■ **Work item**
Below are entries. Pull out all lines containing "pose".

(Stored data entries)
(** One statement, then the rest. *)
Lemma goes_then l k n G' Γ F fs s :
  code_goes k → wf ts sigs Π ret (G' :: Γ) k → initialised k = true → stores_ok stores k = true →
  around_ok n →
  goes false n l (G' :: Γ) (F :: fs) s →
  goes (returns k) n (l ++ compile (dom G') k) (after_decls k (G' :: Γ)) (F :: fs) s.
Proof.
  intros Hk Hwf Hi Hst Ha Hl. apply (goes_app _ _ _ _ (G' :: Γ)); [done|]. intros j fs1 s1 Hj Hok1 Hr1.
  pose proof Hok1 as Hok2. apply Forall2_cons_inv_l in Hok2 as (F1 & fs1' & ? & ? & ->).
  apply Hk; try done. by apply (around_ok_le n).
Qed.

Lemma goes_code_block b n Γ fs s :
  code_goes b → wf ts sigs Π ret (∅ :: Γ) b → initialised b = true → stores_ok stores b = true →
  frames_ok Γ fs →
  room n s (stack_refs fs ⊎ r) → around_ok n →
  goes (returns b) n (compile_block b) Γ fs s.
Proof.
  intros Hb Hwf Hi Hst Hok Hr Ha. apply goes_block; [done|done|]. intros k s' Hk Hok' Hr'.
  rewrite <-(dom_empty_L (K:=string) (A:=ptype) (D:=gset string)).
  apply Hb; try done. by apply (around_ok_le n).
Qed.

Lemma goes_compile c : code_goes c.
Proof.
  induction c as [|p x k IH|p x k IH|p x k IH|p x y k IH|x y k IH|x k IH|x f y k IH|t f ys k IH|b IHb k IH
                  |c b IHb k IH|c b IHb e IHe k IH|c b IHb k IH|x k IH];
    intros n G Γ F fs s Hwf Hi Hst Hok Hr Ha;
    cbn [compile wf initialised stores_ok returns after_decls] in *; rewrite ?declare_cons in *.
  - intros rest Hrest. by apply (Hrest eq_refl n (F :: fs)).
  - done.
  - destruct Hwf as (_ & _ & Hx & Hk). rewrite <-(dom_insert_L G x p).
    apply (goes_then [I_alloc p x]); try done. rewrite <-declare_cons. by apply goes_P_new.
  - destruct Hwf as (_ & _ & Hx & Hk). rewrite <-(dom_insert_L G x p).
    apply (goes_then [I_null p x]); try done. rewrite <-declare_cons. by apply goes_P_null.
  - destruct Hwf as (_ & _ & Hx & Hxy & Hy & Hk). rewrite <-(dom_insert_L G x p).
    apply (goes_then [I_inc y; I_copy p x y]); try done. rewrite <-declare_cons. by apply goes_P_copy.
  - destruct Hwf as [(p & Hx & Hy) Hk].
    apply (goes_then [I_inc y; I_dec x; I_assign x y]); try done. by eapply goes_P_assign.
  - destruct Hwf as [[p Hx] Hk].
    apply (goes_then [I_dec x; I_clear x]); try done. by eapply goes_P_clear.
  - destruct Hwf as [(p & q & Hx & Hy & _) (_ & _ & Hk)]. apply andb_prop in Hst as [Hst Hsk].
    apply (goes_then [I_hold y x; I_store x f y]); try done. by eapply goes_P_store.
  - destruct Hwf as [(ps & result & HF & _ & _ & Hys & Hd) Hk].
    destruct (dest_declare_cons t G Γ) as (G' & E & D). rewrite <-D, E in *.
    apply (goes_then (call_code t f ys)); try done. rewrite <-E.
    eapply goes_P_call; try done. by apply Ha.
  - destruct Hwf as [Hb Hk]. apply andb_prop in Hi as [Hib Hik].
    apply andb_prop in Hst as [Hsb Hsk].
    pose proof (goes_code_block b n (G :: Γ) (F :: fs) s IHb Hb Hib Hsb Hok Hr Ha) as Hblock.
    change (I_open :: ?l ++ ?r ++ ?e) with (compile_block b).
    destruct (returns b); [by apply (goes_stop _ _ _ _ (G :: Γ))|by apply goes_then].
  - destruct Hwf as (Hc & Hb & Hk). apply andb_prop in Hi as [Hib Hik].
    apply andb_prop in Hst as [Hsb Hsk].
    apply (goes_then [I_if c (compile_block b)]); try done. apply goes_P_if; try done.
    intros j Hj Hr'. eapply goes_weaken, goes_code_block; try done.
    apply (around_ok_le n); [lia|done].
  - destruct Hwf as (Hc & Hb & He & Hk). apply andb_prop in Hi as [[Hib Hie]%andb_prop Hik].
    apply andb_prop in Hst as [[Hsb Hse]%andb_prop Hsk].
    assert (goes (returns b && returns e) n [I_if_else c (compile_block b) (compile_block e)]
              (G :: Γ) (F :: fs) s) as Hif.
    { apply goes_P_if_else; try done. intros j Hj Hr'.
      assert (around_ok j) by (apply (around_ok_le n); [lia|done]).
      split; by apply goes_code_block. }
    change (I_if_else ?c ?t ?e :: ?l) with ([I_if_else c t e] ++ l).
    destruct (returns b && returns e); [by apply (goes_stop _ _ _ _ (G :: Γ))|by apply goes_then].
  - destruct Hwf as (Hc & Hb & Hk). apply andb_prop in Hi as [Hib Hik].
    apply andb_prop in Hst as [Hsb Hsk].
    apply (goes_then [I_while c (compile_block b)]); try done. apply goes_P_while; try done.
    intros j fs' s' Hj Hok' Hr'. pose proof Hok' as Hok2.
    apply Forall2_cons_inv_l in Hok2 as (F1 & fs1 & _ & _ & ->).
    eapply goes_weaken, goes_code_block; try done. apply (around_ok_le n); [lia|done].
  - destruct Hwf as [(p & Hx & Hp) [HΓ Hk]].
    apply (goes_stop _ _ _ _ (G :: Γ)). eapply goes_P_return; try done. apply Ha.
Qed.
End fragment.
End machine.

■ **Task output**
  pose proof Hok1 as Hok2. apply Forall2_cons_inv_l in Hok2 as (F1 & fs1' & ? & ? & ->).
    pose proof (goes_code_block b n (G :: Γ) (F :: fs) s IHb Hb Hib Hsb Hok Hr Ha) as Hblock.
    intros j fs' s' Hj Hok' Hr'. pose proof Hok' as Hok2.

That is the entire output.